Broad neutralization of SARS-CoV-2 variants by circular mRNA producing VFLIP-X spike in mice (preprint)

ABSTRACT

Next-generation COVID-19 vaccines are critical due to the ongoing evolution of SARS-CoV-2 virus. The mRNA vaccines mRNA-1273 and BNT162b2 were developed using linear transcripts encoding the prefusion-stabilized trimers (S-2P) of the wildtype spike, which have shown a reduced neutralizing activity against the variants of concern B.1.617.2 and B.1.1.529. Recently, a new version of spike trimers namely VFLIP has been suggested to possess native-like glycosylation, as opposed to S-2P. Here, we report that the spike protein VFLIP-X, containing six rationally substituted amino acids (K417N, L452R, T478K, E484K, N501Y and D614G), offers a promising candidate for a next-generation SARS-CoV-2 vaccine.
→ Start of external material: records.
(** X4.  The calls to the marketplace always come in one order: between one
    and four searches, the tiers in their order; then at most one create
    command; then the polls; then at most one destroy command.  Without a
    create command there is no poll and no destroy command, and nothing is
    ever created twice. *)
Theorem marketplace_calls_come_in_one_order (env : Env) (fuel : nat) (project_path : string)
    (f : gmap string entry) (r : outcome unit) (w : World) :
  run env fuel project_path (start f) = (r, w) ->
  exists n creation k teardown,
    1 <= n <= 4 /\ k <= fuel /\
    (creation = [] \/ exists offer_id, creation = [create_cmd offer_id]) /\
    (teardown = [] \/ exists c, teardown = [destroy_cmd c]) /\
    (creation = [] -> k = 0 /\ teardown = []) /\
    calls (trace w) = take n tiers ++ creation ++ replicate k show_cmd ++ teardown.
Proof.
  intros E. rewrite run_unfold in E.
  apply try_finally_inv in E as (rb & wb & Eb & Hcases).
  apply run_body_calls in Eb as (n & creation & k & Hn & Hk & Hcr & Hc & Hnone).
  change (calls (trace (started (start f)))) with (@nil (list arg)) in Hc.
  rewrite app_nil_l in Hc. cbn [run_contract_id started] in Hnone.
  exists n, creation, k.
  assert (Hskip : w = wb ->
            exists teardown,
              1 <= n <= 4 /\ k <= fuel /\
              (creation = [] \/ exists offer_id, creation = [create_cmd offer_id]) /\
              (teardown = [] \/ exists c, teardown = [destroy_cmd c]) /\
              (creation = [] -> k = 0 /\ teardown = []) /\
              calls (trace w) = take n tiers ++ creation ++ replicate k show_cmd ++ teardown).
  { intros ->. exists []. split; [exact Hn |]. split; [exact Hk |]. split; [exact Hcr |].
    split; [now left |]. split; [intros H; now destruct (Hnone H) |].
    now rewrite Hc, app_nil_r. }
  destruct Hcases as [(_ & _ & ->) | (_ & rc & Ec & _)]; [now apply Hskip |].
  destruct (Py.truthy (run_contract_id wb)) eqn:Etr.
  - exists [destroy_cmd (run_contract_id wb)].
    split; [exact Hn |]. split; [exact Hk |]. split; [exact Hcr |].
    split; [right; now eexists |]. split.
    + intros H. destruct (Hnone H) as [_ Hid]. rewrite Hid in Etr. discriminate Etr.
    + rewrite (run_cleanup_destroys env wb Etr) in Ec.
      destruct (vastai env (cli_calls wb) (destroy_cmd (run_contract_id wb)));
        cbn [cli_outcome] in Ec; injection Ec as _ <-;
        cbn [trace log issue]; rewrite ?calls_app, Hc; simpl;
        rewrite ?app_nil_r, <- ?app_assoc; reflexivity.
  - rewrite (run_cleanup_skips env wb Etr) in Ec. injection Ec as _ <-. now apply Hskip.
Qed.

Lemma marketplace_calls_come_in_one_order_witness :
  exists n creation k teardown,
    1 <= n <= 4 /\ k <= 10 /\
    (creation = [] \/ exists offer_id, creation = [create_cmd offer_id]) /\
    (teardown = [] \/ exists c, teardown = [destroy_cmd c]) /\
    (creation = [] -> k = 0 /\ teardown = []) /\
    calls (trace (played scenario_a).2)
    = take n tiers ++ creation ++ replicate k show_cmd ++ teardown.
Proof.
  unfold played.
  apply (marketplace_calls_come_in_one_order scenario_a 10 "/home/user/proj" ∅ _ _
           (surjective_pairing _)).
Defined.

(** ** The local files *)

#[local] Instance untouched_preorder (own : string -> Prop) : PreOrder (untouched own).
Proof.
  split; [now intros w q | ].
  intros w1 w2 w3 H1 H2 q Hq. now rewrite (H2 q Hq), (H1 q Hq).
Qed.

#[local] Hint Extern 1 (respects (untouched _) (emit _)) => (intros ? ? ?; reflexivity) : respects.
#[local] Hint Extern 1 (respects (untouched _) next_cli_call) =>
  (intros ? ? ?; reflexivity) : respects.
#[local] Hint Extern 1 (respects (untouched _) next_clock_read) =>
  (intros ? ? ?; reflexivity) : respects.
#[local] Hint Extern 1 (respects (untouched _) (set_contract_id _)) =>
  (intros ? ? ?; reflexivity) : respects.

Lemma untouched_put_fs (own : string -> Prop) (path : string)
    (x : gmap string entry -> entry) :
  own path ->
  respects (untouched own) (bind get_fs (fun f => put_fs (<[path := x f]> f))).
Proof.
  intros Hown w q Hq. simpl. apply lookup_insert_ne. intros ->. contradiction.
Qed.

Lemma respects_ext {A} (R : World -> World -> Prop) (m m' : M A) :
  (forall w, m w = m' w) -> respects R m' -> respects R m.
Proof. intros H Hm w. rewrite H. apply Hm. Qed.

(** Sequencing, when what follows depends on a property of the value
    returned. *)
Lemma respects_bind_post {A B} (R : World -> World -> Prop) `{!PreOrder R} (Q : A -> Prop)
    (m : M A) (k : A -> M B) :
  respects R m ->
  (forall w a w1, m w = (Ok a, w1) -> Q a) ->
  (forall a, Q a -> respects R (k a)) ->
  respects R (bind m k).
Proof.
  intros Hm Hq Hk w. unfold bind. specialize (Hm w). specialize (Hq w).
  destruct (m w) as [[a | e |] w1]; simpl in *; try assumption.
  transitivity w1; [assumption | now apply Hk, (Hq a w1)].
Qed.

Lemma string_app_assoc (a b c : string) : (a +:+ b) +:+ c = a +:+ (b +:+ c).
Proof.
  induction a as [| x a IH]; [reflexivity |].
  change (String x ((a +:+ b) +:+ c) = String x (a +:+ (b +:+ c))). now rewrite IH.
Qed.

Lemma startswith_path_join (prefix rest name : string) :
  Py.startswith prefix (Py.path_join (prefix +:+ rest) name) = true.
Proof.
  unfold Py.path_join. destruct (decide (name = "")); [apply startswith_app |].
  rewrite string_app_assoc. apply startswith_app.
Qed.

Section LocalFiles.

Variable env : Env.

Lemma unlink_untouched (p : string) :
  own_path env p -> respects (untouched (own_path env)) (unlink p).
Proof.
  intros Hown. unfold unlink. apply respects_bind; [typeclasses eauto | respects_auto | intros _].
  intros w q Hq. unfold bind, get_fs. simpl.
  destruct (fs w !! p) as [[] |]; simpl; try reflexivity;
    apply lookup_delete_ne; intros ->; contradiction.
Qed.

Lemma mkdir_untouched (now : Q) :
  respects (untouched (own_path env)) (mkdir_exist_ok (results_dir_name now)).
Proof.
  unfold mkdir_exist_ok. apply respects_bind; [typeclasses eauto | respects_auto | intros _].
  intros w q Hq. unfold bind, get_fs. simpl.
  destruct (fs w !! results_dir_name now) as [[] |]; simpl; try reflexivity.
  apply lookup_insert_ne. intros <-. apply Hq. right. exists now, "". now left.
Qed.

Lemma scp_get_file_untouched (now : Q) (remote_file : string) :
  respects (untouched (own_path env))
    (scp_get_file env remote_file (local_file (results_dir_name now) remote_file)).
Proof.
  unfold scp_get_file. apply respects_bind; [typeclasses eauto | respects_auto | intros _].
  apply respects_bind; [typeclasses eauto | respects_auto | intros data].
  intros w q Hq. unfold bind, get_fs. simpl.
  apply lookup_insert_ne. intros <-. apply Hq. right. exists now, remote_file.
  unfold scp_target. destruct (fs w !! _) as [[] |]; auto.
Qed.

Lemma find_model_files_untouched dir ps acc :
  respects (untouched (own_path env)) (find_model_files env dir ps acc).
Proof.
  revert acc. induction ps as [| p ps IH]; intros acc; simpl.
  - respects_auto.
  - unfold exec_command. respects_auto.
Qed.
Mice immunized by a circular mRNA (circRNA) vaccine prototype producing VFLIP-X elicited neutralizing antibodies for up to 7 weeks post-boost against SARS-CoV-2 variants of concern (VOCs) and variants of interest (VOIs). In addition, a balance in TH1 and TH2 responses was achieved by the immunization with VFLIP-X. Our results indicate that the VFLIP-X delivered by circRNA confers humoral and cellular immune responses, as well as neutralizing activity against broad SARS-CoV-2 variants.